El nieto del fundador recuerda los tiempos en los que su casa y la cantina eran la misma cosa, y cuando la cantina era de todo: pulpería, bazar, ferretería y expendio de artículos de zapatería.
Giorgio, que hoy tiene 55 años, recuerda que desde pequeño ayudaba a armar las listas del diario que dejaban encargadas los vecinos.
Aún hoy, el cantinero vive en los altos de su negocio, el cual empezó a regentar en los 80, luego de que por la barra se sucedieran su abuelo, su papá y su tío Giovanni. Ya para los últimos años de aquella dinastía se acabó el negocio mixto.

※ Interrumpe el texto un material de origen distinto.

(** The product of two doubles is the exact product, rounded: when it lies
    in the normal range, the relative error is at most [u]. *)
Lemma mul_rounding (a b : float) :
  (2 ^ (-1022) <= value a)%Q -> (2 ^ (-1022) <= value b)%Q ->
  (2 ^ (-1021) <= value a * value b)%Q -> (value a * value b < 2 ^ 1023)%Q ->
  ((1 - u) * (value a * value b) <= value (a * b) /\
   value (a * b) <= (1 + u) * (value a * value b))%Q.
Proof.
  intros Ha Hb Hlo Hhi.
  destruct (value_normal a Ha) as (ma & ea & Ea & Hma & Hea & Va).
  destruct (value_normal b Hb) as (mb & eb & Eb & Hmb & Heb & Vb).
  assert (Hprod : (value a * value b ==
                   inject_Z (Zpos (ma * mb)) * 2 ^ (ea + eb))%Q).
  { rewrite Va, Vb, Pos2Z.inj_mul, inject_Z_mult, Qpow2_add. ring. }
  rewrite Hprod in Hlo, Hhi |- *.
  unfold value. rewrite mul_spec, Ea, Eb.
  unfold SF64mul. cbn [SFmul xorb].
  pose proof (Qpow2_digits (Zpos (ma * mb)) (ea + eb) ltac:(lia)) as [D1 D2].
  assert (Hd : 53 <= Zdigits2 (Zpos (ma * mb))).
  { pose proof (Zdigits2_bounds (Zpos (ma * mb)) ltac:(lia)) as [_ H2].
    destruct (Z.le_gt_cases 53 (Zdigits2 (Zpos (ma * mb)))) as [Hle|Hgt];
      [exact Hle|].
    pose proof (Z.pow_le_mono_r 2 (Zdigits2 (Zpos (ma * mb))) 52
                  ltac:(lia) ltac:(lia)) as Hpow.
    rewrite Pos2Z.inj_mul in H2, Hpow.
    assert (2 ^ 52 * 2 ^ 52 <= Zpos ma * Zpos mb)
      by (apply Z.mul_le_mono_nonneg; lia).
    change (2 ^ 52) with 4503599627370496 in *. lia. }
  assert (Hrange : -1021 <= Zdigits2 (Zpos (ma * mb)) + (ea + eb) <= 1023).
  { split.
    - assert (-1021 < Zdigits2 (Zpos (ma * mb)) + (ea + eb)); [|lia].
      apply Qpow2_lt_inv. eapply Qle_lt_trans; [exact Hlo|exact D2].
    - assert (Zdigits2 (Zpos (ma * mb)) - 1 + (ea + eb) < 1023); [|lia].
      apply Qpow2_lt_inv. eapply Qle_lt_trans; [exact D1|exact Hhi]. }
  destruct (binary_round_aux_normal false (Zpos (ma * mb)) (ea + eb) loc_Exact
              (inject_Z (Zpos (ma * mb))) ltac:(lia) Hd
              (denotes_exact _) Hrange) as (m & e & -> & H).
  cbn [SF2Q]. cbv zeta. exact H.
Qed.

(** Where a remainder puts the exact quotient *)
Lemma new_location_denotes (nb q r : Z) :
  0 < nb -> 0 <= r < nb ->
  denotes (shr_record_of_loc q (new_location nb r))
    (inject_Z q + inject_Z r / inject_Z nb).
Proof.
  intros Hnb Hr.
  assert (Hnb' : (0 < inject_Z nb)%Q)
    by (change 0%Q with (inject_Z 0); rewrite <- Zlt_Qlt; exact Hnb).
  assert (Hr0 : r <> 0 -> (0 < inject_Z r / inject_Z nb)%Q).
  { intros H. apply Qlt_shift_div_l; [exact Hnb'|]. rewrite Qmult_0_l.
    change 0%Q with (inject_Z 0). rewrite <- Zlt_Qlt. lia. }
  assert (Hr1 : (inject_Z r / inject_Z nb < 1)%Q).
  { apply Qlt_shift_div_r; [exact Hnb'|]. rewrite Qmult_1_l.
    rewrite <- Zlt_Qlt. lia. }
  assert (Hlt : 2 * r < nb -> (inject_Z r / inject_Z nb < 1 # 2)%Q).
  { intros H. apply Qlt_shift_div_r; [exact Hnb'|].
    assert (inject_Z (2 * r) < inject_Z nb)%Q by (rewrite <- Zlt_Qlt; exact H).
    rewrite inject_Z_mult in H0. change (inject_Z 2) with 2%Q in H0. lra. }
  assert (Hgt : nb < 2 * r -> (1 # 2 < inject_Z r / inject_Z nb)%Q).
  { intros H. apply Qlt_shift_div_l; [exact Hnb'|].
    assert (inject_Z nb < inject_Z (2 * r))%Q by (rewrite <- Zlt_Qlt; exact H).
    rewrite inject_Z_mult in H0. change (inject_Z 2) with 2%Q in H0. lra. }
  assert (Heq : 2 * r = nb -> (inject_Z r / inject_Z nb == 1 # 2)%Q).
  { intros H. rewrite <- H, inject_Z_mult. change (inject_Z 2) with 2%Q.
    field. intros E. rewrite <- H, inject_Z_mult in Hnb'.
    change (inject_Z 2) with 2%Q in Hnb'. lra. }
  unfold new_location.
  destruct (Z.even nb) eqn:Ev.
  - unfold new_location_even.
    destruct (Z.eqb_spec r 0) as [->|Hne].
    + unfold denotes. cbn. change (inject_Z 0) with 0%Q. field. lra.
    + specialize (Hr0 Hne).
      destruct (Z.compare_spec (2 * r) nb) as [H|H|H];
        unfold denotes; cbn [shr_record_of_loc shr_m shr_r shr_s].
      * rewrite (Heq H). reflexivity.
      * specialize (Hlt H). lra.
      * specialize (Hgt H). lra.
  - unfold new_location_odd.
    destruct (Z.eqb_spec r 0) as [->|Hne].
    + unfold denotes. cbn. change (inject_Z 0) with 0%Q. field. lra.
    + specialize (Hr0 Hne).
      assert (Hodd : 2 * r <> nb).
      { intros E. rewrite <- E, Z.even_mul in Ev. discriminate. }
      destruct (Z.compare_spec (2 * r + 1) nb) as [H|H|H];
        unfold denotes; cbn [shr_record_of_loc shr_m shr_r shr_s].
      * specialize (Hlt ltac:(lia)). lra.
      * specialize (Hlt ltac:(lia)). lra.
      * specialize (Hgt ltac:(lia)). lra.
Qed.

(** The quotient of two doubles is the exact quotient, rounded. *)
Lemma div_rounding (a b : float) :
  (2 ^ (-1022) <= value a)%Q -> (2 ^ (-1022) <= value b)%Q ->
  (2 ^ (-1021) <= value a / value b)%Q -> (value a / value b < 2 ^ 1023)%Q ->
  ((1 - u) * (value a / value b) <= value (a / b) /\
   value (a / b) <= (1 + u) * (value a / value b))%Q.
Proof.
  intros Ha Hb Hlo Hhi.
  destruct (value_normal a Ha) as (ma & ea & Ea & Hma & Hea & Va).
  destruct (value_normal b Hb) as (mb & eb & Eb & Hmb & Heb & Vb).
  set (q := Zpos ma * 2 ^ 53 / Zpos mb).
  set (r := (Zpos ma * 2 ^ 53) mod Zpos mb).
  set (ez := ea - eb - 53).
  pose proof (Z.div_mod (Zpos ma * 2 ^ 53) (Zpos mb) ltac:(lia)) as Hdm.
  pose proof (Z.mod_pos_bound (Zpos ma * 2 ^ 53) (Zpos mb) ltac:(lia)) as Hrb.
  fold q r in Hdm, Hrb.
  assert (Hmb' : (0 < inject_Z (Zpos mb))%Q)
    by (change 0%Q with (inject_Z 0); rewrite <- Zlt_Qlt; lia).
  set (x := (inject_Z q + inject_Z r / inject_Z (Zpos mb))%Q).
  assert (Hx : (x == inject_Z (Zpos ma) * 2 ^ 53 / inject_Z (Zpos mb))%Q).
  { unfold x. 
    assert (E : (inject_Z (Zpos ma) * 2 ^ 53 ==
                 inject_Z (Zpos mb) * inject_Z q + inject_Z r)%Q).
    { rewrite <- (Qpow2_Z 53) by lia.
      rewrite <- !inject_Z_mult, <- inject_Z_plus, <- Hdm. reflexivity. }
    rewrite E. field. lra. }
  assert (Hquot : (value a / value b == x * 2 ^ ez)%Q).
  { rewrite Hx, Va, Vb. unfold ez. rewrite !Qpow2_sub.
    field. pose proof (Qpow2_pos eb). pose proof (Qpow2_pos 53).
    repeat split; lra. }
  rewrite Hquot in Hlo, Hhi |- *.
  assert (Hq : 2 ^ 52 <= q).
  { unfold q. apply Z.div_le_lower_bound; [lia|].
    change (2 ^ 52) with 4503599627370496 in *.
    change (2 ^ 53) with 9007199254740992 in *. nia. }
  assert (Hxq : (inject_Z q <= x /\ x < inject_Z q + 1)%Q).
  { unfold x. split.
    - assert (0 <= inject_Z r / inject_Z (Zpos mb))%Q; [|lra].
      apply Qle_shift_div_l; [exact Hmb'|]. rewrite Qmult_0_l.
      change 0%Q with (inject_Z 0). rewrite <- Zle_Qle. lia.
    - assert (inject_Z r / inject_Z (Zpos mb) < 1)%Q; [|lra].
      apply Qlt_shift_div_r; [exact Hmb'|]. rewrite Qmult_1_l.
      rewrite <- Zlt_Qlt. lia. }
  pose proof (Zdigits2_bounds q ltac:(lia)) as Hdq.
  assert (Hd : 53 <= Zdigits2 q).
  { destruct (Z.le_gt_cases 53 (Zdigits2 q)) as [Hle|Hgt]; [exact Hle|].
    pose proof (Z.pow_le_mono_r 2 (Zdigits2 q) 52 ltac:(lia) ltac:(lia)). lia. }
  assert (Hrange : -1021 <= Zdigits2 q + ez <= 1023).
  { pose proof (Qpow2_pos ez) as Hp. split.
    - assert (-1021 < Zdigits2 q + ez); [|lia].
      apply Qpow2_lt_inv. eapply Qle_lt_trans; [exact Hlo|].
      rewrite Qpow2_add. apply Qmult_lt_compat_r; [exact Hp|].
      eapply Qlt_le_trans; [exact (proj2 Hxq)|].
      rewrite <- Qpow2_Z by lia.
      change 1%Q with (inject_Z 1). rewrite <- inject_Z_plus, <- Zle_Qle. lia.
    - assert (Zdigits2 q - 1 + ez < 1023); [|lia].
      apply Qpow2_lt_inv. eapply Qle_lt_trans; [|exact Hhi].
      rewrite Qpow2_add. apply Qmult_le_compat_r; [|lra].
      eapply Qle_trans; [|exact (proj1 Hxq)].
      rewrite <- Qpow2_Z by lia. rewrite <- Zle_Qle. lia. }
  assert (Hee : -1021 <= ea - eb).
  { assert (-1021 < ea - eb + 1); [|lia].
    apply Qpow2_lt_inv. eapply Qle_lt_trans; [exact Hlo|].
    unfold ez. replace (ea - eb + 1) with (54 + (ea - eb - 53)) by lia.
    rewrite (Qpow2_add 54). apply Qmult_lt_compat_r; [apply Qpow2_pos|].
    eapply Qlt_le_trans; [exact (proj2 Hxq)|].
    rewrite <- Qpow2_Z by lia.
    change 1%Q with (inject_Z 1). rewrite <- inject_Z_plus, <- Zle_Qle.
    assert (q < 2 ^ 54); [|lia].
    unfold q. apply Z.div_lt_upper_bound; [lia|].
    change (2 ^ 52) with 4503599627370496 in *.
    change (2 ^ 53) with 9007199254740992 in *.
    change (2 ^ 54) with 18014398509481984. nia. }
  unfold value. rewrite div_spec, Ea, Eb.
  unfold SF64div. cbn [SFdiv xorb].
  assert (Hcore : SFdiv_core_binary prec emax (Zpos ma) ea (Zpos mb) eb =
                  (q, ez, new_location (Zpos mb) r)).
  { unfold SFdiv_core_binary.
    rewrite (Zdigits2_unique (Zpos ma) 53) by lia.
    rewrite (Zdigits2_unique (Zpos mb) 53) by lia.
    replace (53 + ea - (53 + eb)) with (ea - eb) by lia.
    rewrite fexp_normal by lia.
    rewrite Z.min_l by lia. fold ez.
    replace (ea - eb - ez) with 53 by (unfold ez; lia).
    rewrite Z.shiftl_mul_pow2 by lia.
    unfold q, r, Z.div, Z.modulo.
    destruct (Z.div_eucl (Zpos ma * 2 ^ 53) (Zpos mb)) as [q' r'].
    reflexivity. }
  rewrite Hcore.
  destruct (binary_round_aux_normal false q ez (new_location (Zpos mb) r) x
              ltac:(lia) Hd
              (new_location_denotes (Zpos mb) q r ltac:(lia) Hrb) Hrange)
    as (m & e & -> & H).
  cbn [SF2Q]. cbv zeta. exact H.
Qed.

Lemma is_nan_normal (f : float) :
  (2 ^ (-1022) <= value f)%Q -> is_nan f = false.
Proof.
  intros H. destruct (value_normal f H) as (m & e & E & _).
  unfold is_nan. rewrite eqb_spec, E. unfold SFeqb, SFcompare.
  rewrite Z.compare_refl, Pos.compare_cont_refl. reflexivity.
Qed.

Lemma ltb_normal (a b : float) :
  (2 ^ (-1022) <= value a)%Q -> (2 ^ (-1022) <= value b)%Q ->
  if PrimFloat.ltb a b then (value a < value b)%Q else (value b <= value a)%Q.
Proof.
  intros Ha Hb.
  destruct (value_normal a Ha) as (ma & ea & Ea & Hma & Hea & Va).
  destruct (value_normal b Hb) as (mb & eb & Eb & Hmb & Heb & Vb).
  rewrite ltb_spec, Ea, Eb. unfold SFltb, SFcompare.
  assert (Hexp : forall (m1 m2 : positive) (e1 e2 : Z),
             2 ^ 52 <= Zpos m1 < 2 ^ 53 -> 2 ^ 52 <= Zpos m2 < 2 ^ 53 ->
             e1 < e2 ->
             (inject_Z (Zpos m1) * 2 ^ e1 < inject_Z (Zpos m2) * 2 ^ e2)%Q).
  { intros m1 m2 e1 e2 H1 H2 He.
    apply Qlt_le_trans with (inject_Z (2 ^ 53) * 2 ^ e1)%Q.
    - apply Qmult_lt_compat_r; [apply Qpow2_pos|]. rewrite <- Zlt_Qlt. lia.
    - apply Qle_trans with (inject_Z (2 ^ 52) * 2 ^ (e1 + 1))%Q.
      + rewrite Qpow2_succ. change (inject_Z (2 ^ 53)) with (2 * inject_Z (2 ^ 52))%Q.
        apply Qle_lteq. right. ring.
      + apply Qle_trans with (inject_Z (2 ^ 52) * 2 ^ e2)%Q.
        * apply Qmult_le_l; [reflexivity|]. apply Qpow2_le. lia.
        * apply Qmult_le_compat_r; [|apply Qlt_le_weak, Qpow2_pos].
          rewrite <- Zle_Qle. lia. }
  destruct (Z.compare_spec ea eb) as [He|He|He].
  - subst eb. change (Pos.compare_cont Eq ma mb) with (Pos.compare ma mb).
    destruct (Pos.compare_spec ma mb) as [Hm|Hm|Hm]; rewrite Va, Vb.
    + subst mb. apply Qle_refl.
    + apply Qmult_lt_compat_r; [apply Qpow2_pos|]. rewrite <- Zlt_Qlt. lia.
    + apply Qmult_le_compat_r; [|apply Qlt_le_weak, Qpow2_pos].
      rewrite <- Zle_Qle. lia.
  - rewrite Va, Vb. apply Hexp; assumption.
  - rewrite Va, Vb. apply Qlt_le_weak. apply Hexp; assumption.
Qed.

Lemma Math_min_normal (a b : float) :
  (2 ^ (-1022) <= value a)%Q -> (2 ^ (-1022) <= value b)%Q ->
  (Math_min a b = a \/ Math_min a b = b) /\
  (value (Math_min a b) <= value a /\ value (Math_min a b) <= value b)%Q.
Proof.
  intros Ha Hb. unfold Math_min.
  rewrite (is_nan_normal a Ha), (is_nan_normal b Hb). cbn [orb].
  pose proof (ltb_normal a b Ha Hb) as Hab.
  pose proof (ltb_normal b a Hb Ha) as Hba.
  destruct (PrimFloat.ltb a b).
  - split; [left; reflexivity|]. lra.
  - destruct (PrimFloat.ltb b a).
    + split; [right; reflexivity|]. lra.
    + destruct (get_sign a).
      * split; [left; reflexivity|]. lra.
      * split; [right; reflexivity|]. lra.
Qed.

Lemma Math_max_normal (a b : float) :
  (2 ^ (-1022) <= value a)%Q -> (2 ^ (-1022) <= value b)%Q ->
  (Math_max a b = a \/ Math_max a b = b) /\
  (value a <= value (Math_max a b) /\ value b <= value (Math_max a b))%Q.
Proof.
  intros Ha Hb. unfold Math_max.
  rewrite (is_nan_normal a Ha), (is_nan_normal b Hb). cbn [orb].
  pose proof (ltb_normal a b Ha Hb) as Hab.
  pose proof (ltb_normal b a Hb Ha) as Hba.
  destruct (PrimFloat.ltb b a).
  - split; [left; reflexivity|]. lra.
  - destruct (PrimFloat.ltb a b).
    + split; [right; reflexivity|]. lra.
    + destruct (get_sign a).
      * split; [right; reflexivity|]. lra.
      * split; [left; reflexivity|]. lra.
Qed.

“Hay gente que sigue a los cantineros”, nos dice el dueño del negocio; y cuando le preguntamos a qué atribuye la permanencia del negocio, él simplemente alude a su propia “necedad” de mantenerlo abierto.
Giorgio cuenta que, en alguna época, La Bohemia se convirtió en “la cantina de los pensionados”, con una edad promedio de su clientela entre los 50 y los 60 años.
El rejuvenecimiento actual lo atribuye al arquitecto, investigador y divulgador de historia Andrés Fernández , quien ha promovido que nuevas generaciones conozcan estos negocios viejos.
Las noches de los jueves y viernes el bar se llena de música que algunos clientes se animan a tocar en el más inesperado de los momentos, en un ambiente en donde todos se llegan a conocer.
“Yo tengo cierto pesimismo de que las cantinas puedan sobrevivir”, retruca el cantinero, quien confiesa que rara vez se toma un vino o una Imperial Light.
Cosas que le gustan a Giorgio: la conversación, el bolero y el rock de los 70. Cosas que no le gustan: el escándalo y el olor a fritanga. Por esto último es que, en La Bohemia, usted solo comerá un platillo de arroz blanco con albóndigas en salsa que él mismo prepara en su casa (“receta italiana familiar”). Unos pocos días hay garbanzos, pero no más.
“Quien venga aquí, tiene que llegar comido”, admite Giorgio sin rudeza, fiel a otra de sus máximas: “El cliente se adapta al negocio”.